Hundreds of people facing the challenges of homelessness will show their strength and determination in overcoming adversity at a national football tournament on Thursday 24 September 2015. Some 40 teams from Salvation Army Lifehouses (residential centres) and supported housing across the United Kingdom will flock to Goals Manchester’s five-a-side pitches for the chance to be lift The Salvation Army’s Partnership Trophy.
The teams will be joined by footballing legend John Barnes MBE, who will present the trophy to the winning team and run a football masterclass.
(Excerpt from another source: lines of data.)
Lemma SelectFiles_within_ceiling (w : World) (fs : FileSelector)
  (f : FileInfo) :
  f ∈ (SelectFiles w fs).1 → maxFileSize fs > 0 → Size f ≤ maxFileSize fs.
Proof.
  intros [_ Hs]%SelectFiles_files Hmax. unfold survivor in Hs.
  destruct (isExcluded w fs (Path f)); [done|].
  destruct (os_Stat w (Path f)) as [info|]; [|done].
  destruct (st_regular info); [|done].
  replace (maxFileSize fs >? 0) with true in Hs by lia. simpl in Hs.
  destruct (st_size info >? maxFileSize fs) eqn:Hsize; [done|].
  injection Hs as <-. simpl. lia.
Qed.

(** An exclude pattern [dir/**] matches the paths that contain [dir]. *)
Lemma excludeMatches_vendor (w : World) (P : string) :
  excludeMatches w P "vendor/**" = strings.Contains P "vendor" ∧
  excludeMatches w P "node_modules/**" = strings.Contains P "node_modules" ∧
  excludeMatches w P ".git/**" = strings.Contains P ".git".
Proof.
  unfold excludeMatches, matchesRecursiveExclude.
  repeat split.
  - change (strings.Contains "vendor/**" "**") with true.
    change (strings.SplitN2 "vendor/**" "**") with ["vendor/"; ""].
    lazy beta iota zeta.
    change (strings.TrimSuffix "vendor/" "/") with "vendor".
    change (strings.TrimPrefix "" "/") with "".
    change (String.eqb "vendor" "") with false.
    change (String.eqb "" "") with true.
    by destruct (strings.Contains P "vendor").
  - change (strings.Contains "node_modules/**" "**") with true.
    change (strings.SplitN2 "node_modules/**" "**")
      with ["node_modules/"; ""].
    lazy beta iota zeta.
    change (strings.TrimSuffix "node_modules/" "/") with "node_modules".
    change (strings.TrimPrefix "" "/") with "".
    change (String.eqb "node_modules" "") with false.
    change (String.eqb "" "") with true.
    by destruct (strings.Contains P "node_modules").
  - change (strings.Contains ".git/**" "**") with true.
    change (strings.SplitN2 ".git/**" "**") with [".git/"; ""].
    lazy beta iota zeta.
    change (strings.TrimSuffix ".git/" "/") with ".git".
    change (strings.TrimPrefix "" "/") with "".
    change (String.eqb ".git" "") with false.
    change (String.eqb "" "") with true.
    by destruct (strings.Contains P ".git").
Qed.

(** The defaults merged with flag values, the size flag as [runCommand]
    passes it on. *)
Lemma Merge_default (files excl : list string) (prompt output : string)
  (maxSize : Z) :
  config.Merge config.DefaultConfig files excl prompt output
    (if maxSize =? 0 then config.MaxFileSize config.DefaultConfig
     else maxSize) =
  {| config.Files := files;
     config.Exclude := ["vendor/**"; "node_modules/**"; ".git/**"] ++ excl;
     config.Prompt := prompt;
     config.MaxFileSize := if maxSize >? 0 then maxSize else 1048576;
     config.Output := output |}.
Proof.
  unfold config.Merge.
  change (config.MaxFileSize config.DefaultConfig) with 1048576.
  destruct (String.eqb_spec prompt "") as [->|Hp];
    destruct (String.eqb_spec output "") as [->|Ho];
    destruct files, excl; cbn [length Nat.ltb Nat.leb negb];
    cbn [config.Files config.Exclude config.Prompt config.MaxFileSize
         config.Output config.DefaultConfig app];
    (destruct (Z.eqb_spec maxSize 0) as [->|Hz];
     [change (1048576 >? 0) with true; change (0 >? 0) with false
     |destruct (maxSize >? 0)]);
    cbn [config.Files config.Exclude config.Prompt config.MaxFileSize
         config.Output config.DefaultConfig app];
    reflexivity.
Qed.

Variable m : Machine.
The former Liverpool/England player, who set a new record for black players of the time by recording 79 appearances for the national side, will also speak to the teams about his life and career.
People living in Salvation Army Lifehouses often face a range of obstacles in rebuilding their lives after experiencing homelessness, from addressing mental health issues or relationship breakdowns to facing up to drug or alcohol addictions.
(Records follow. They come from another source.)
(** X22: the two kucoin symbol conversions are inverse to each other on the
    symbols the scan uses: for a non-empty upper-case base without a dash,
    the order-book request derived from [BASE ++ "USDT"] names the market
    [BASE ++ "-USDT"], and a ticker of that market is filed under
    [BASE ++ "USDT"] again.  A symbol that does not end in USDT, or is just
    "USDT", has no kucoin market. *)
Theorem kucoin_symbol_round_trip (base : string) :
  base <> "" -> free_of "-" base -> toUpperCase base = base ->
  kucoinSymbolFromNormalized (base ++ "USDT") = Some (base ++ "-USDT")
  /\ normalizeSymbolFromKucoin (base ++ "-USDT") = Some (base ++ "USDT")
  /\ kucoinSymbolFromNormalized "USDT" = None
  /\ (forall symbol, endsWith symbol "USDT" = false ->
                     kucoinSymbolFromNormalized symbol = None).
Proof.
  intros Hne Hfree Hup. split; [|split; [|split]].
  - unfold kucoinSymbolFromNormalized, USDT.
    rewrite endsWith_app. cbn [negb].
    rewrite (slice_drop_last_app base "USDT").
    destruct base; [congruence|reflexivity].
  - unfold normalizeSymbolFromKucoin.
    change (base ++ "-USDT") with (base ++ String "-" "USDT").
    rewrite (split_on_app "-" base "USDT" Hfree).
    change (split_on "-" "USDT") with ["USDT"].
    cbn [nth_error]. destruct base as [|c r]; [congruence|].
    cbn [blank orb]. unfold normalizeSymbol.
    rewrite toUpperCase_app, Hup. reflexivity.
  - reflexivity.
  - intros symbol H. unfold kucoinSymbolFromNormalized, USDT. rewrite H.
    reflexivity.
Qed.

Lemma kucoin_symbol_round_trip_witness :
  kucoinSymbolFromNormalized ("BTC" ++ "USDT") = Some ("BTC" ++ "-USDT")
  /\ normalizeSymbolFromKucoin ("BTC" ++ "-USDT") = Some ("BTC" ++ "USDT")
  /\ kucoinSymbolFromNormalized "USDT" = None
  /\ (forall symbol, endsWith symbol "USDT" = false ->
                     kucoinSymbolFromNormalized symbol = None).
Proof.
  apply (kucoin_symbol_round_trip "BTC").
  - discriminate.
  - cbn. repeat split; discriminate.
  - reflexivity.
Defined.

(** X23: the okx adapter requests the book of [BASE ++ "USDT"] under the
    instrument [BASE ++ "-USDT"], and files a ticker of that instrument
    under [BASE ++ "USDT"] again when the base holds no dash; a symbol that
    does not end in USDT is requested as it is. *)
Theorem okx_symbol_round_trip (base : string) :
  free_of "-" base ->
  okxInstId (base ++ "USDT") = base ++ "-USDT"
  /\ okxSymbolOfInstId (okxInstId (base ++ "USDT")) = base ++ "USDT"
  /\ (forall symbol, endsWith symbol "USDT" = false -> okxInstId symbol = symbol).
Proof.
  intro Hfree.
  assert (E : okxInstId (base ++ "USDT") = base ++ "-USDT").
  { unfold okxInstId, USDT. rewrite endsWith_app. cbn [negb].
    rewrite (slice_drop_last_app base "USDT"). reflexivity. }
  split; [exact E|]. split.
  - rewrite E. unfold okxSymbolOfInstId.
    change (base ++ "-USDT") with (base ++ String "-" "USDT").
    apply remove_first_app. exact Hfree.
  - intros symbol H. unfold okxInstId, USDT. rewrite H. reflexivity.
Qed.

Lemma okx_symbol_round_trip_witness :
  okxInstId ("BTC" ++ "USDT") = "BTC" ++ "-USDT"
  /\ okxSymbolOfInstId (okxInstId ("BTC" ++ "USDT")) = "BTC" ++ "USDT"
  /\ (forall symbol, endsWith symbol "USDT" = false -> okxInstId symbol = symbol).
Proof.
  apply (okx_symbol_round_trip "BTC").
  cbn. repeat split; discriminate.
Defined.

(** ** The venue registry *)

Lemma lookup_fold_last {V} (entries : list (string * V)) :
  forall m k,
  lookup (fold_left (fun m kv => map_set m (fst kv) (snd kv)) entries m) k
  = match find (fun e => String.eqb k (fst e)) (rev entries) with
    | Some e => Some (snd e)
    | None => lookup m k
    end.
Proof.
  induction entries as [|[k0 v0] r IH]; intros m k; cbn [fold_left rev find].
  - reflexivity.
  - rewrite IH, find_app. cbn [fst snd find].
    destruct (find (fun e => String.eqb k (fst e)) (rev r)); [reflexivity|].
    rewrite lookup_map_set. destruct (String.eqb k k0); reflexivity.
Qed.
John Barnes MBE said: ‘I’m looking forward to meeting the teams and to see how The Salvation Army is using sport to help people tackle the issues that pushed them into homelessness. Football can be such a great way for people to build relationships, boost their confidence and to grow and develop as a person.
‘It’s incredible to think The Salvation Army has been coming alongside people in their most vulnerable moments for the past 150 years, offering compassion, care and a listening ear. I’m looking forward to catching up with the teams next week and swapping stories with them.’
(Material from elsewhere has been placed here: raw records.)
(** C3 as stated fails on [wide_batch]: the call returns, and the entry
    16777217 of the array, which float32 does not have, is found as
    16777216 in the features. *)
Lemma collate_fn_rounds_to_float32 :
  ∃ ids features labels lengths d,
    collate_fn wide_batch = Some (ids, features, labels, lengths) ∧
    wide_batch !! 0%nat = Some d ∧
    at2 (it_x d) 0 0 = QZ 16777217 ∧
    f32.in_range (at2 (it_x d) 0 0) ∧
    at3 features 0 0 0 = QZ 16777216 ∧
    at3 features 0 0 0 ≠ at2 (it_x d) 0 0.
Proof.
  assert ((λ '(ids, f, lab, l), at3 f 0 0 0) <$> collate_fn wide_batch
          = Some (QZ 16777216)) as Hentry by by_evaluation.
  destruct (collate_fn wide_batch) as [[[[ids f] lab] l]|]; [|done].
  injection Hentry as Hentry.
  eexists ids, f, lab, l, _. split; [done|]. split; [reflexivity|].
  cbn [it_x at2]. rewrite Hentry.
  split_and!; [done|by_evaluation|done|by_evaluation].
Qed.

(** It also fails on [degenerate_batch]: the call returns, its features
    have no row, and the entry (0, 0) of the second example has no
    position in them. *)
Lemma collate_fn_degenerate_batch :
  ∃ ids features labels lengths d,
    collate_fn degenerate_batch = Some (ids, features, labels, lengths) ∧
    degenerate_batch !! 1%nat = Some d ∧
    (0 < shape0 (it_x d))%nat ∧ (0 < shape1 (it_x d))%nat ∧
    ¬ (0 < dim1 features)%nat.
Proof.
  assert ((λ '(ids, f, lab, l), dim1 f) <$> collate_fn degenerate_batch
          = Some 0%nat) as Hrows by (vm_compute; reflexivity).
  destruct (collate_fn degenerate_batch) as [[[[ids f] lab] l]|]; [|done].
  injection Hrows as Hrows.
  eexists ids, f, lab, l, _. split; [done|]. split; [reflexivity|].
  rewrite Hrows. simpl. lia.
Qed.

(** And on [one_row_batch], whose first example has two rows and whose
    second has one: the call returns, and the one row of the second
    example is found in both rows of its plane, where no position of the
    example is zero-padded. *)
Lemma collate_fn_broadcasts_one_row :
  (λ '(ids, features, labels, lengths), planes_of features)
    <$> collate_fn one_row_batch
  = Some [ [[QZ 1; QZ 2]; [QZ 3; QZ 4]];
           [[QZ 9; 0]; [QZ 9; 0]] ].
Proof. by_evaluation. Qed.

Lemma collate_fn_succeeds_on_uniform_rows_witness :
  ∃ ids features labels lengths,
    collate_fn example_batch = Some (ids, features, labels, lengths) ∧
    dim0 features = 2%nat ∧ dim1 features = 2%nat ∧ dim2 features = 3%nat.
Proof.
  destruct (example_batch !! 0%nat) as [d0|] eqn:Hd0; [|discriminate Hd0].
  destruct (collate_fn_succeeds_on_uniform_rows
              example_dataset [0%nat; 1%nat] example_batch d0)
    as (ids & f & lab & l & E & Hf0 & Hf1 & Hf2).
  - reflexivity.
  - exact Hd0.
  - injection Hd0 as <-. by repeat constructor.
  - injection Hd0 as <-. exists ids, f, lab, l. done.
Defined.

End collate.


(** ** The profiles *)

Section profiles.
Context `{TorchMean}.

Implicit Types (obs : list (string * tensor)) (id key : string).
Implicit Types (es : list tensor).

Lemma dict_get_append_eq {V} (d : dict (list V)) key x :
  dict_get (dict_append d key x) key
  = Some (default [] (dict_get d key) ++ [x]).
Proof.
  induction d as [|[k vs] d IH]; simpl.
  - by rewrite decide_True.
  - destruct (decide (k = key)) as [->|Hne]; simpl.
    + by rewrite decide_True.
    + by rewrite decide_False.
Qed.

Lemma dict_get_append_ne {V} (d : dict (list V)) key key' x :
  key ≠ key' → dict_get (dict_append d key x) key' = dict_get d key'.
Proof.
  intros Hne. induction d as [|[k vs] d IH]; simpl.
  - by rewrite decide_False.
  - destruct (decide (k = key)) as [->|Hk]; simpl.
    + by rewrite !decide_False.
    + by rewrite IH.
Qed.

Lemma embeddings_for_cons id o obs :
  embeddings_for id (o :: obs)
  = if decide (o.1 = id) then o.2 :: embeddings_for id obs
    else embeddings_for id obs.
Proof.
  unfold embeddings_for. rewrite filter_cons. by case_decide.
Qed.

(** What the loop has accumulated for an identifier, from any dictionary. *)
Lemma accumulate_from_lookup (d : dict (list tensor)) obs id :
  dict_get (foldl (λ profiles o, dict_append profiles o.1 o.2) d obs) id
  = match dict_get d id, embeddings_for id obs with
    | None, [] => None
    | o, es => Some (default [] o ++ es)
    end.
Proof.
  revert d. induction obs as [|o obs IH]; intros d; simpl.
  - destruct (dict_get d id); simpl; [by rewrite app_nil_r | done].
  - rewrite IH, embeddings_for_cons.
    destruct (decide (o.1 = id)) as [<-|Hne].
    + rewrite dict_get_append_eq. simpl. rewrite <-app_assoc. simpl.
      by destruct (dict_get d o.1).
    + by rewrite dict_get_append_ne.
Qed.

(** An identifier is a key exactly when it was observed, and its list is
    the list of its embeddings in the order of observation. *)
Lemma accumulate_lookup obs id :
  dict_get (accumulate obs) id
  = match embeddings_for id obs with
    | [] => None
    | es => Some es
    end.
Proof. unfold accumulate. by rewrite accumulate_from_lookup. Qed.

Lemma dict_append_keys {V} (d : dict (list V)) key x :
  (dict_append d key x).*1
  = if decide (key ∈ d.*1) then d.*1 else d.*1 ++ [key].
Proof.
  induction d as [|[k vs] d IH]; [done|].
  cbn [dict_append]. rewrite (fmap_cons fst (k, vs) d). cbn [fst].
  destruct (decide (k = key)) as [->|Hne].
  - rewrite decide_True; [done|]. apply elem_of_cons. by left.
  - rewrite fmap_cons, IH. cbn [fst].
    destruct (decide (key ∈ d.*1)) as [Hin|Hnin].
    + rewrite decide_True; [done|]. apply elem_of_cons. by right.
    + rewrite decide_False; [done|].
      intros [?|?]%elem_of_cons; congruence.
Qed.

(** The keys of the dictionary stay distinct. *)
Lemma accumulate_keys_NoDup obs : NoDup (accumulate obs).*1.
Proof.
  unfold accumulate. generalize (NoDup_nil_2 (A:=string)).
  change (@nil string) with ((@nil (string * list tensor)).*1).
  generalize (@nil (string * list tensor)).
  induction obs as [|o obs IH]; intros d Hd; simpl; [done|].
  apply IH. rewrite dict_append_keys. case_decide as Hin; [done|].
  apply NoDup_app. split_and!; [done| |apply NoDup_singleton].
  intros k Hk ->%list_elem_of_singleton. done.
Qed.

Lemma dict_get_elem_of {V} (d : dict V) key v :
  NoDup d.*1 → (key, v) ∈ d → dict_get d key = Some v.
Proof.
  induction d as [|[k v'] d IH]; simpl; intros Hnd Hin.
  - by apply elem_of_nil in Hin.
  - apply NoDup_cons in Hnd as [Hk Hnd].
    apply elem_of_cons in Hin as [[= <- <-]|Hin].
    + by rewrite decide_True.
    + rewrite decide_False; [by apply IH|].
      intros ->. apply Hk. apply list_elem_of_fmap. by exists (key, v).
Qed.

(** Every entry holds the embeddings of its key. *)
Lemma accumulate_entries obs key es :
  (key, es) ∈ accumulate obs → es = embeddings_for key obs ∧ es ≠ [].
Proof.
  intros Hin.
  apply dict_get_elem_of in Hin; [|apply accumulate_keys_NoDup].
  rewrite accumulate_lookup in Hin.
  destruct (embeddings_for key obs); by simplify_eq.
Qed.

(** The final loop maps [mean_stack] over the entries, in their order. *)
Lemma finalize_from (d : dict (list tensor)) printed count out :
  foldlM (λ '(printed, count, out) '(key, val),
            m ← mean_stack val;
            Some (printed ++ [(key, length val)],
                  (count + length val)%nat,
                  out ++ [(key, m)]))
         (printed, count, out) d
  = ms ← mapM (λ kv, m ← mean_stack kv.2; Some (kv.1, m)) d;
    Some (printed ++ ((λ kv, (kv.1, length kv.2)) <$> d),
          (count + sum_list (length ∘ snd <$> d))%nat,
          out ++ ms).
Proof.
  revert printed count out.
  induction d as [|[k vs] d IH]; intros printed count out; simpl.
  - by rewrite !app_nil_r, Nat.add_0_r.
  - destruct (mean_stack vs) as [m|]; simpl; [|done].
    rewrite IH.
    destruct (mapM _ d) as [ms|]; simpl; [|done].
    by rewrite <-!app_assoc, Nat.add_assoc.
Qed.

Lemma stored_profiles_mapM obs :
  stored_profiles obs
  = mapM (λ kv, m ← mean_stack kv.2; Some (kv.1, m)) (accumulate obs).
Proof.
  unfold stored_profiles, finalize. rewrite finalize_from.
  by destruct (mapM _ _).
Qed.

Lemma mapM_mean_lookup (d : dict (list tensor)) (fin : dict tensor) id :
  mapM (λ kv, m ← mean_stack kv.2; Some (kv.1, m)) d = Some fin →
  dict_get fin id = dict_get d id ≫= mean_stack.
Proof.
  intros Hm%mapM_Some.
  induction Hm as [|[k vs] [k' m] d fin Hkv _ IH]; [done|]. simpl in *.
  destruct (mean_stack vs) as [m'|] eqn:Hvs; simplify_eq/=.
  by case_decide.
Qed.

(** The stored profile of an identifier is the mean of its embeddings, and
    an identifier that was not observed has none. *)
Lemma stored_profiles_lookup obs fin id :
  stored_profiles obs = Some fin →
  dict_get fin id
  = match embeddings_for id obs with
    | [] => None
    | es => mean_stack es
    end.
Proof.
  rewrite stored_profiles_mapM. intros Hm.
  rewrite (mapM_mean_lookup _ _ _ Hm), accumulate_lookup.
  by destruct (embeddings_for id obs).
Qed.

(** The pass ends without error exactly when the embeddings of every
    observed identifier have a mean. *)
Lemma stored_profiles_is_Some obs :
  is_Some (stored_profiles obs) ↔
  ∀ id, embeddings_for id obs ≠ [] → is_Some (mean_stack (embeddings_for id obs)).
Proof.
  rewrite stored_profiles_mapM, mapM_is_Some, Forall_forall. split.
  - intros Hall id Hne.
    specialize (Hall (id, embeddings_for id obs)). simpl in Hall.
    destruct (mean_stack _); [done|]. exfalso.
    assert (is_Some (@None (string * tensor))) as [? ?]; [|done].
    apply Hall. pose proof (accumulate_lookup obs id) as Hl.
    destruct (embeddings_for id obs) as [|e es] eqn:He; [done|].
    clear -Hl. induction (accumulate obs) as [|[k vs] d IH]; [done|].
    simpl in Hl. case_decide; simplify_eq; [by left|right; by apply IH].
  - intros Hall [k vs] Hin. simpl.
    apply accumulate_entries in Hin as [-> Hne].
    by destruct (Hall k Hne) as [m ->].
Qed.

Lemma qsum_permutation (l l' : list Qc) : l ≡ₚ l' → qsum l = qsum l'.
Proof.
  unfold qsum. apply (foldr_permutation_proper (=) Qcplus 0).
  intros a1 a2 b. ring.
Qed.

Lemma chunks_concat k (blocks : list (list Qc)) :
  Forall (λ b, length b = k) blocks →
  chunks (length blocks) k (concat blocks) = blocks.
Proof.
  induction 1 as [|b blocks Hb _ IH]; simpl; [done|].
  by rewrite take_app_length', drop_app_length', IH.
Qed.

Lemma fmap_lookup_seq (l : list Qc) :
  (λ i, default 0 (l !! i)) <$> seq 0 (length l) = l.
Proof.
  apply list_eq. intros i. rewrite list_lookup_fmap.
  destruct (decide (i < length l)%nat) as [Hi|Hi].
  - rewrite lookup_seq_lt by done. simpl.
    by destruct (lookup_lt_is_Some_2 l i Hi) as [x ->].
  - rewrite lookup_seq_ge by lia. simpl. symmetry.
    apply lookup_ge_None. lia.
Qed.

(** On well-formed tensors of one shape, [torch.mean(torch.stack(val),
    dim=0)] is the float32 mean in the order of the list. *)
Lemma mean_stack_same_shape e0 es :
  Forall tensor_wf (e0 :: es) →
  Forall (λ e, shape e = shape e0) (e0 :: es) →
  mean_stack (e0 :: es) = mean_in_order (e0 :: es).
Proof.
  intros Hwf Hsh. unfold mean_stack, torch_t.stack.
  rewrite decide_True by done. cbn [mbind option_bind].
  unfold torch_t.mean_dim0. cbn [shape data].
  rewrite decide_False by done.
  assert (Forall (λ b, length b = numel (shape e0)) (data <$> e0 :: es))
    as Hlen.
  { apply Forall_fmap. rewrite Forall_forall in Hwf, Hsh.
    apply Forall_forall. intros e He. simpl.
    rewrite <-(Hsh e He). by apply Hwf. }
  rewrite <-(length_fmap data (e0 :: es)).
  rewrite chunks_concat by done.
  cbn [mean_in_order]. do 2 f_equal.
  apply list_fmap_ext. intros _ j _. cbn beta.
  by rewrite <-list_fmap_compose.
Qed.

Lemma mean_stack_shape_mismatch e0 es :
  ¬ Forall (λ e, shape e = shape e0) (e0 :: es) →
  mean_stack (e0 :: es) = None.
Proof.
  intros Hsh. unfold mean_stack, torch_t.stack. by rewrite decide_False.
Qed.

(** [torch.mean(torch.stack(val), dim=0)] has a value exactly when [val]
    is not empty and all its tensors have one shape. *)
Lemma mean_stack_is_Some (es : list tensor) :
  is_Some (mean_stack es) ↔
  es ≠ [] ∧ ∀ e1 e2, e1 ∈ es → e2 ∈ es → shape e1 = shape e2.
Proof.
  destruct es as [|e0 es].
  { split; [by intros [? ?]|by intros [? _]]. }
  unfold mean_stack, torch_t.stack. split.
  - case_decide as Hsh; [|by intros [? ?]]. intros _. split; [done|].
    rewrite Forall_forall in Hsh. intros e1 e2 H1 H2.
    by rewrite (Hsh e1 H1), (Hsh e2 H2).
  - intros [_ Hsh]. rewrite decide_True.
    + cbn [mbind option_bind]. unfold torch_t.mean_dim0. cbn [shape data].
      rewrite decide_False by done. by eexists.
    + apply Forall_forall. intros e He. apply Hsh; [done|]. by left.
Qed.

(** Its existence does not depend on the order of the list. *)
Lemma mean_stack_is_Some_permutation es es' :
  es ≡ₚ es' → is_Some (mean_stack es) → is_Some (mean_stack es').
Proof.
  intros Hp. rewrite !mean_stack_is_Some. intros [Hne Hsh]. split.
  - intros ->. by apply Permutation_nil_r in Hp.
  - intros e1 e2 H1 H2. apply Hsh; by rewrite Hp.
Qed.

Lemma elementwise_mean_permutation es es' :
  (∃ sh, Forall (λ e, shape e = sh) es) →
  es ≡ₚ es' → elementwise_mean es = elementwise_mean es'.
Proof.
  intros [sh Hsh] Hp.
  assert (Forall (λ e, shape e = sh) es') as Hsh' by by rewrite <-Hp.
  destruct es as [|e0 es], es' as [|e0' es'];
    [done|by apply Permutation_nil_cons in Hp
         |by apply Permutation_sym, Permutation_nil_cons in Hp|].
  unfold elementwise_mean.
  rewrite (Forall_inv Hsh), (Forall_inv Hsh'), (Permutation_length Hp).
  do 2 f_equal. apply list_fmap_ext. intros _ j _. cbn beta.
  f_equal. apply qsum_permutation. by rewrite Hp.
Qed.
The Salvation Army’s Partnership Trophy is an annual event for men and women experiencing homelessness but who are currently living in Salvation Army Lifehouses (residential centres) and other supported housing units run by the Salvation Army Housing Association (SAHA). This year’s event takes place for the first time at Goals Manchester.
Last year a team from Logos House in Bristol took home the trophy, with London’s Booth House coming runner up. After their success last year the two teams also took on MPs and parliamentary staff in a charity match in Southwark.
This year up to 40 teams are competing in the Partnership Trophy, with people from Lifehouses across the country and as far afield as Glasgow, Skegness, Cardiff and Swindon.
Catrin Stark, The Salvation Army Homelessness Services’ Programme Development Manager, who organised this year’s event, said: ‘Every year we look forward to our Partnership Trophy as it is a fantastic opportunity to recognise all the achievements of our residents on and off the pitch. Those who play are facing different obstacles and are at different points on their journey but the football pitch is a brilliant equaliser for people, where the taking part, teamwork and challenge is the focus of the day, moving beyond the labels that people can so often place on them. We want them to capture that vision that “homeless is not who I am” – they are individuals of value and worth who we want to see triumph whatever challenges they face.
‘This year’s tournament will be a brilliant day out, and will also give our residents a sense of purpose as they work towards the day and train to beat the teams they have come up against in previous years. It also helps us to promote a healthy lifestyle in our centres, persuading residents to channel their frustrations, energy and determination into hard physical activity and learn through teamwork to manage how they handle pressure. For many it will be a great opportunity to meet one of football’s legends and to learn from him.’
Josh Allum has been staying at Bristol’s Logos House for two months and is gearing up for his first Partnership Trophy.
The 21-year-old cannot wait for the tournament and is hoping to make it three in a row for The Salvation Army’s Lifehouse in Bristol.
Josh said: ‘I thought when I came to the centre that it would just be a case of somewhere to stay. I didn’t think I’d get the chance of taking part in activities like football, never mind travelling to Manchester for a football tournament.
‘It's incredible. The tournament has been a good incentive for the guys on the team to stay fit and healthy, and because it’s a whole new team of players this year we’re under a bit of pressure to keep the winning run going.
‘Our coach Daniel England has been getting us in shape and has high expectations for us. We’re feeling confident and looking forward to the big day.
‘The only thing I’m maybe not looking forward to is getting up at half five in the morning for the team bus to Manchester. But we’ll have had a good night’s sleep and will be more than ready when the tournament kicks off.’
The Salvation Army’s emergency response unit will be providing refreshments during the course of the day and Pret a Manger provided lunch for all participants.